Teixeira’s lawyer did not respond to a request for comment. Teixeira apologized, according to coverage of the hearing in federal district court by WJAR, an NBC affiliate in Providence, Rhode Island.
“All responsibility rests on my shoulders,” Teixeira said. “And I accept what that might entail.”
U.S. prosecutors had asked for a maximum sentence of 200 months, or about 17 years, under Teixeira’s agreement with federal prosecutors.
According to WJAR, Judge Indira Talwani noted that the document leak occurred after extensive training targeting the consequences of a breach and after Teixeira was warned about how to handle confidential material.
“Yet you posted hundreds of documents on the internet over the course of a year,” she said.
Teixeira’s lawyers said the sentence would exceed the maximum sentence of 200 months sought by the government for Julian Assange, who is accused of disclosing a trove of top secret documents. insisted.
They argued that Teixeira’s autism and feelings of isolation during the pandemic influenced his behavior.
Teixeira pleaded guilty in March to six counts of knowingly retaining and transmitting national defense information under the Espionage Act. The plea was part of an agreement that included a recommended sentence of 11 to 17 years in prison. He was arrested by the FBI in North Dighton, Massachusetts in April 2023 and has been in federal custody since mid-May 2023.
After Tuesday’s sentencing, Jody Cohen, special agent in charge of the FBI’s Boston office, described Teixeira as “one of the most prolific leakers of classified information in American history.”
At a news conference after the sentencing, Cohen said Teixeira posted confidential information online almost every day for more than a year. “He communicated that to his adversaries and allies around the world,” she said.
Acting U.S. Attorney Joshua S. Levy said Teixeira’s crimes put U.S. military personnel overseas at risk of death and damaged relations with allies, and that the way the country collects such materials is a major violation of the law. He said there is a possibility that he may have revealed something.

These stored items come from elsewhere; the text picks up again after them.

(** ** Subscriptions *)

Lemma subscribedResources_dispatch (r : ClientRequest) (s : ServerState) (uri : string) :
  uri ∈ subscribedResources (snd (dispatch r s)) ↔
  match r with
  | SubscribeRequest u => u = uri ∨ uri ∈ subscribedResources s
  | UnsubscribeRequest u => uri ∈ subscribedResources s ∧ u ≠ uri
  | SetLevelRequest _ => uri ∈ subscribedResources s
  end.
Proof.
  destruct r as [u|u|lvl]; cbn [dispatch];
    [| |rewrite setLevelRequestHandler_state];
    unfold subscribeHandler, unsubscribeHandler, setLevelHandler; cbn [snd].
  - unfold set_subscribedResources; cbn [subscribedResources].
    rewrite elem_of_union, elem_of_singleton. split; intros [H|H]; auto.
  - unfold set_subscribedResources; cbn [subscribedResources].
    rewrite elem_of_difference, elem_of_singleton. split; intros [H1 H2]; split; auto.
  - destruct (includes levels lvl); reflexivity.
Qed.

(** Membership after a run of requests: a subscribe with no unsubscribe after
    it, or membership before the run with no unsubscribe in it. *)
Lemma subscribedResources_serve (reqs : list ClientRequest) (uri : string) :
  ∀ s : ServerState,
    uri ∈ subscribedResources (serve reqs s) ↔
    (∃ pre post, reqs = pre ++ SubscribeRequest uri :: post ∧ UnsubscribeRequest uri ∉ post)
    ∨ (uri ∈ subscribedResources s ∧ UnsubscribeRequest uri ∉ reqs).
Proof.
  induction reqs as [|r reqs IH]; intros s.
  - simpl. split.
    + intros H. right. split; [assumption | apply not_elem_of_nil].
    + intros [(pre & post & H & _)|[H _]]; [now destruct pre | assumption].
  - change (serve (r :: reqs) s) with (serve reqs (snd (dispatch r s))).
    rewrite IH, subscribedResources_dispatch. rewrite not_elem_of_cons. split.
    + intros [(pre & post & -> & Hpost)|[Hin Hno]].
      * left. exists (r :: pre), post. split; [reflexivity | assumption].
      * destruct r as [u|u|lvl].
        -- destruct Hin as [->|Hin].
           ++ left. exists [], reqs. split; [reflexivity | assumption].
           ++ right. repeat split; [assumption | discriminate | assumption].
        -- destruct Hin as [Hin Hne]. right. repeat split; [assumption | congruence | assumption].
        -- right. repeat split; [assumption | discriminate | assumption].
    + intros [(pre & post & Heq & Hpost)|[Hin [Hne Hno]]].
      * destruct pre as [|r' pre]; simpl in Heq; injection Heq as -> ->.
        -- right. split; [now left | assumption].
        -- left. exists pre, post. split; [reflexivity | assumption].
      * right. split; [|assumption].
        destruct r as [u|u|lvl]; [now right | split; [assumption | congruence] | assumption].
Qed.

Lemma sendResourceUpdated_after_subscribe (uri : string) (s : ServerState) :
  sent (sendResourceUpdated uri (snd (subscribeHandler uri s)))
  = sent s ++ [ResourceUpdatedNotification uri].
Proof.
  unfold sendResourceUpdated, originalSendResourceUpdated.
  rewrite decide_True; [reflexivity |]. cbn.
  apply elem_of_union. left. now apply elem_of_singleton.
Qed.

“The government has leaked information that the government has determined is likely to cause significant harm to the United States,” he said at a press conference.
He said the leaked documents also included information on troop movements.
According to court documents, Teixeira transcribed the confidential documents and shared them on Discord, a social media platform primarily used by online gamers. Prosecutors allege he began sharing documents around 2022, in part to impress his peers on the platform.
Prosecutors say the documents he allegedly leaked include information about providing equipment to Ukraine, and other documents include discussions of plans by foreign adversaries to target U.S. forces overseas. It is said that
Teixeira joined the Air National Guard in 2019 and was an Airman 1st Class. He was based at Otis Air National Guard Base in Cape Cod, Massachusetts, where he was assigned to the 102nd Intelligence Wing as a Cyber Transportation Systems Officer.
According to the indictment, he had access to the documents because he had been in possession of top secret classified information since approximately July 2021 and had received training on the definition of classified information, the level of sensitivity, and the appropriate handling of the material.
Although the documents were discovered online in March 2023, Teixeira had been sharing them online for more than a year, prosecutors said.
Levy said the ruling could serve as a warning to anyone considering such a breach. “The judge recognized the seriousness of this conduct and the lasting damage caused.”
Although the sentencing ended a chapter in the case, the fallout the defendant caused will continue to reverberate, Levy argued.
“We won’t know the full extent of the damage done to Jack Teixeira until several years later,” he says.